ScienceMark 2.0 - Memory Bandwidth

Memory bandwidth is a few hundred MiB/sec down on the FX processors with everything trailing the DDR2-710-powered Pentium 4 Extreme Edition. While the X2 sports a revised memory controller, it consistently has a bit less bandwidth to play with than the single-core FX processors.
ScienceMark 2.0 - Primordia
Primordia is a multi-threaded benchmark that stresses floating point performance.
Being able to run a pair of computation threads shows an immediate advantage over the other processors the X2 is compared to. It's nearly 20% faster than the FX-53, clocked at the same frequency.
HEXUS Crypto
HEXUS Crypto is a resolutely single-threaded application that stresses the floating point unit of a processor.

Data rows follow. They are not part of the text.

(** X22.  A pass over a queue with no effects left, followed by the commit
    of the queue: together they call the callbacks of the updates that the
    pass applied, and no others, in the order of the queue and with
    [instance] as [this]; no effects are left on the queue and no callback on
    these updates. *)
Theorem processUpdateQueue_then_commitUpdateQueue (fuel : nat) (σ : Store)
    (lb lp : list loc) (f : Fiber.t) (q finishedWork : loc) :
  wellFormedQueue σ workInProgress lb lp ->
  length (lb ++ lp) <= fuel ->
  fibers σ !! workInProgress = Some f ->
  Fiber.updateQueue f = Some q ->
  effectsOf σ q = [] ->
  (forall x c, x ∈ lb ++ lp -> callbackAt σ x = Some c ->
     failureOf c = None) ->
  exists σ' σ'',
    processUpdateQueue dev fuel workInProgress props instance r σ
    = Returned tt σ'
    /\ commitUpdateQueue finishedWork q instance σ' = Returned tt σ''
    /\ invocations σ''
       = invocations σ
         ++ callsOf σ instance
              (List.filter (appliedWithCallback r σ) (lb ++ lp))
    /\ effectsOf σ'' q = []
    /\ (forall x, x ∈ lb ++ lp -> appliedWithCallback r σ x = true ->
        callbackAt σ'' x = None).
Proof.
  intros Hwf Hfuel Hf Hfq He0 Hok.
  pose proof (wellFormedQueue_lt σ workInProgress lb lp Hwf) as Hlt.
  assert (Hnd : NoDup (lb ++ lp))
    by (destruct Hwf as (? & ? & ? & ? & _ & _ & _ & _ & _ & _ & H & _);
        exact H).
  destruct (processUpdateQueue_run fuel σ lb lp Hwf Hfuel)
    as (σ' & f0 & q0 & Q' & Hrun & Hf0 & Hfq0 & _ & _ & HQ' & Hea & _ & _
        & Heff & Hk).
  rewrite Hf in Hf0. injection Hf0 as <-. rewrite Hfq in Hfq0.
  injection Hfq0 as <-. rewrite He0 in Heff. cbn [app] in Heff.
  set (es := List.filter (appliedWithCallback r σ) (lb ++ lp)) in *.
  assert (Hin : forall x, x ∈ es -> x ∈ lb ++ lp)
    by (intros x; apply filter_elem_of).
  destruct (commitUpdateQueue_effectsOf finishedWork q instance σ' Q' HQ' Hea)
    as (σ'' & Hcommit & Hinv & Hnone & Hempty).
  { rewrite Heff. apply filter_NoDup. exact Hnd. }
  { rewrite Heff. intros x Hx.
    eapply Nat.lt_le_trans; [apply Hlt, Hin, Hx|].
    apply fieldsKept_length. exact Hk. }
  { rewrite Heff. intros x c Hx Hc. apply (Hok x c (Hin x Hx)).
    rewrite <- Hc. symmetry. apply callbackAt_fieldsKept; [exact Hk|].
    apply Hlt, Hin, Hx. }
  exists σ', σ''. split; [exact Hrun|]. split; [exact Hcommit|]. split.
  - rewrite Hinv, Heff.
    rewrite (processUpdateQueue_callsNothing _ _ _ _ _ _ _ _ _ Hrun).
    f_equal. apply callsOf_ext. intros x Hx.
    apply callbackAt_fieldsKept; [exact Hk|]. apply Hlt, Hin, Hx.
  - split; [exact Hempty|]. intros x Hx Ha. apply Hnone. rewrite Heff.
    apply list_elem_of_In, filter_In. rewrite <- list_elem_of_In. auto.
Qed.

The new core revision of the X2 allows it to pull ahead of the FX-53 by nearly 2%. It trails the faster FX-55 but bests all others.
MP3 Encoding
Using LAME 3.96 to encode a batch of .wav files into MP3 format, this single-threaded test is a decent measure of core FPU performance on a processor.
The X2 is a couple of seconds faster than the FX-53. The X2 4800+ and the FX-53 share core frequency and L2 cache size (per core, obviously), so you can see the newer core revision used to build the X2 has a tiny bit more basic speed, due mainly to a revised memory controller.